A few days ago, I posted about Favorite Uses for Raster Design: Cropping Aerial Imagery. Jason asked the question:
The aerial image I often use is .sid format. A high resolution image that I bring into Civil 3D through the Map 3D data connect. Do you know how i can crop this image in Civil 3D or perhaps with raster? The image covers the entire city so I would like to crop it to my work area.
I have had this problem often myself! I am happy to report that the answer is YES. You can make those lovely, giant MrSID (*.sid) files more manageable with the help of Raster Design. (Which, if I haven’t already mentioned, is now part of the Infrastructure Design Suite. Eventually, I’ll stop saying that.)
One thing to note- in his question, Jason said he is using the Map 3D data connect for his .SID. In order to crop the image, you’ll have to either use Map Image Insert (MAPIINSERT) or the Insert button on the Raster Tools > Insert panel (IINSERT). For more information on different ways to insert images into Map 3D and Civil 3D, check out Connecting to a Raster Image through the FDO.
Here is a *.sid file that I have. It covers an entire small city in North Dakota called Grand Forks. When I lived in Canada, my colleagues in Manitoba used to talk about their big weekends hitting the mall in Grand Forks, so of course I was interested to check out this short interview on youtube: City of Grand Forks Interview on Autodesk Technology and Expectation of Changes. I was disappointed that they didn’t show the mall, but I am sure it is spectacular.
Anyway, here is the image. It’s a black and white 1’ resolution *.sid.
I made a rectangular region:
And cropped it down to a smaller corner of the city. I could have cropped it down to just the neighborhood or site I was working on if I wanted.

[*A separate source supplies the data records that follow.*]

(** X6. From index [2^23] on the half of [(i + 0.5f)] is lost to rounding:
    the point at which the integrand is called is [a + j * dx] for an
    integer [j], namely [i] itself from [2^24] on, and the even one of [i]
    and [i + 1] below.  In a run with more than [2^24] samples the call of
    index [i >= 2^24] is made at [a + (float)i * dx]. *)
Theorem midpoint_half_lost f a b n k i :
  2 ^ 23 <= i < n -> n <= int_max ->
  let dx := ((b - a) / F32.of_int n)%f32 in
  let j := if (i <? 2 ^ 24) && Z.odd i then i + 1 else i in
  midpoint a dx i = (a + F32.of_int j * dx)%f32 /\
  nth_error (evaluations (numericalIntegration f a b n k)) (Z.to_nat i) =
    Some ((a + F32.of_int j * dx)%f32, k).
Proof.
  intros Hi Hn dx j.
  assert (Hmid : midpoint a dx i = (a + F32.of_int j * dx)%f32).
  { unfold midpoint, j. destruct (Z.ltb_spec i (2 ^ 24)) as [Hlt | Hge].
    - rewrite add_half_tie by lia. rewrite <- Z.negb_odd.
      destruct (Z.odd i); reflexivity.
    - rewrite add_half_lost by lia. reflexivity. }
  split; [exact Hmid |].
  rewrite evaluations_midpoints. fold dx.
  rewrite nth_error_map, nth_error_indices by lia. cbn [option_map].
  rewrite Hmid. reflexivity.
Qed.

Lemma midpoint_half_lost_witness :
  let dx := ((F32.one - F32.zero) / F32.of_int 8388610)%f32 in
  midpoint F32.zero dx 8388609 = (F32.zero + F32.of_int 8388610 * dx)%f32 /\
  nth_error
    (evaluations
       (numericalIntegration (fun x _ => x) F32.zero F32.one 8388610 0))
    (Z.to_nat 8388609) =
    Some ((F32.zero + F32.of_int 8388610 * dx)%f32, 0).
Proof.
  apply (midpoint_half_lost (fun x _ => x) F32.zero F32.one 8388610 0 8388609).
  - lia.
  - unfold int_max. lia.
Defined.

Lemma sub_self_finite s m e :
  (S754_finite s m e - S754_finite s m e)%f32 = F32.zero.
Proof.
  unfold F32.sub, SFsub. rewrite Z.sub_diag. reflexivity.
Qed.

(** With a step [+0] every midpoint of an interval starting at a finite
    nonzero [a] is [a] itself. *)
Lemma midpoint_zero_step s m e i :
  0 <= i <= int_max ->
  midpoint (S754_finite s m e) F32.zero i = S754_finite s m e.
Proof.
  intros Hi. unfold midpoint.
  destruct (add_half_finite i Hi) as (mi & ei & ->).
  reflexivity.
Qed.

Lemma map_constant_repeat {A B : Type} (g : A -> B) (c : B) : forall l,
  (forall x, In x l -> g x = c) -> map g l = repeat c (length l).
Proof.
  induction l as [| x l IH]; intros Hg; [reflexivity |].
  cbn [map repeat length]. rewrite (Hg x) by (left; reflexivity).
  f_equal. apply IH. intros y Hy. apply Hg. right. exact Hy.
Qed.

(** X7. An interval reduced to one finite nonzero point [a = b]: for
    [1 <= n <= INT_MAX] the step is [+0], the integrand is called [n] times,
    each time at [a], and the value returned is the accumulated sum times
    [+0], a zero whenever that sum is finite. *)
Theorem degenerate_interval f s m e n k :
  1 <= n <= int_max ->
  let a := S754_finite s m e in
  let total := Nat.iter (Z.to_nat n) (fun acc => (acc + f a k)%f32) F32.zero in
  numericalIntegration f a a n k =
    {| result := (total * F32.zero)%f32;
       evaluations := repeat (a, k) (Z.to_nat n) |} /\
  (F32.is_finite total = true ->
   F32.is_zero (result (numericalIntegration f a a n k)) = true).
Proof.
  intros Hn a total.
  assert (Hdx : ((a - a) / F32.of_int n)%f32 = F32.zero).
  { unfold a. rewrite sub_self_finite.
    destruct (of_int_finite n) as (mn & en & ->);
      [lia | unfold in_int, int_min, int_max in *; lia |].
    destruct (n <? 0) eqn:Hneg; [apply Z.ltb_lt in Hneg; lia | reflexivity]. }
  assert (Hmid : forall i, In i (indices n) -> midpoint a F32.zero i = a).
  { intros i Hi. apply in_indices in Hi. apply midpoint_zero_step. lia. }
  pose proof (result_accumulate f a a n k) as Hr.
  pose proof (evaluations_midpoints f a a n k) as He.
  cbn zeta in Hr, He. rewrite Hdx in Hr, He.
  rewrite (accumulate_ext f (fun _ _ => f a k)) in Hr
    by (intros i Hi; rewrite (Hmid i Hi); reflexivity).
  rewrite accumulate_constant, length_indices in Hr. fold total in Hr.
  assert (Hev : map (fun i => (midpoint a F32.zero i, k)) (indices n) =
                repeat (a, k) (Z.to_nat n)).
  { rewrite <- (length_indices n). apply map_constant_repeat.
    intros i Hi. rewrite (Hmid i Hi). reflexivity. }
  rewrite Hev in He. split.
  - destruct (numericalIntegration f a a n k) as [r ev].
    cbn [result evaluations] in Hr, He. rewrite Hr, He. reflexivity.
  - rewrite Hr. destruct total; cbn; congruence.
Qed.

Lemma degenerate_interval_witness :
  let a := S754_finite false 8388608 (-23) in
  let total :=
    Nat.iter (Z.to_nat 3) (fun acc => (acc + a)%f32) F32.zero in
  numericalIntegration (fun x _ => x) a a 3 0 =
    {| result := (total * F32.zero)%f32;
       evaluations := repeat (a, 0) (Z.to_nat 3) |} /\
  (F32.is_finite total = true ->
   F32.is_zero (result (numericalIntegration (fun x _ => x) a a 3 0)) = true).
Proof.
  apply (degenerate_interval (fun x _ => x) false 8388608 (-23) 3 0).
  unfold int_max. lia.
Defined.

(** ** Further properties of the driver *)

Lemma argv_at_app argv extra i :
  (i < length argv)%nat -> argv_at (argv ++ extra) i = argv_at argv i.
Proof. intros Hi. unfold argv_at. apply app_nth1. exact Hi. Qed.

(** X8. Arguments after the fifth are ignored: a run with at least five
    arguments and the same run with more arguments appended have the same
    exit code and the same events. *)
Theorem extra_arguments_ignored pf argv extra :
  (6 <= length argv)%nat ->
  run pf (argv ++ extra) = run pf argv.
Proof.
  intros Hlen.
  assert (Hlen' : (6 <= length (argv ++ extra))%nat).
  { rewrite length_app. lia. }
  assert (Hat : forall i, (i < 6)%nat ->
            argv_at (argv ++ extra) i = argv_at argv i).
  { intros i Hi. apply argv_at_app. lia. }
  assert (Hid : arg_functionId pf (argv ++ extra) = arg_functionId pf argv).
  { unfold arg_functionId. rewrite Hat by lia. reflexivity. }
  assert (Hpe : parse_events (argv ++ extra) = parse_events argv).
  { unfold parse_events. rewrite !Hat by lia. reflexivity. }
  destruct (select (arg_functionId pf argv)) as [g |] eqn:Hsel.
  - rewrite (run_selected pf argv g Hlen Hsel).
    rewrite (run_selected pf (argv ++ extra) g Hlen')
      by (rewrite Hid; exact Hsel).
    unfold arg_a, arg_b, arg_n, arg_intensity.
    rewrite Hpe, !Hat by lia. reflexivity.
  - rewrite (run_rejected pf argv Hlen Hsel).
    rewrite (run_rejected pf (argv ++ extra) Hlen')
      by (rewrite Hid; exact Hsel).
    rewrite Hpe. reflexivity.
Qed.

Using the Image Export tool, I get the choice to export the image to a few different formats, including bitmap (.bmp), tagged image file format (.tif. .tiff), Portable Network Graphics File (*.png), JPEG (.jpeg), and JPEG2000 (.jp2, .jp2K).
I get some choices on export quality, which could help you if the image file is large and you don’t need it to be quite as fine as the original.
As I mentioned in the post about georeferencing scanned images, I can export the image along with a world file. This way, I am making the image more manageable without losing that geographic intelligence.
Not hard, eh? That’s how you convert a MrSID (.sid) to JPEG (or one of many other) image formats using Raster Design.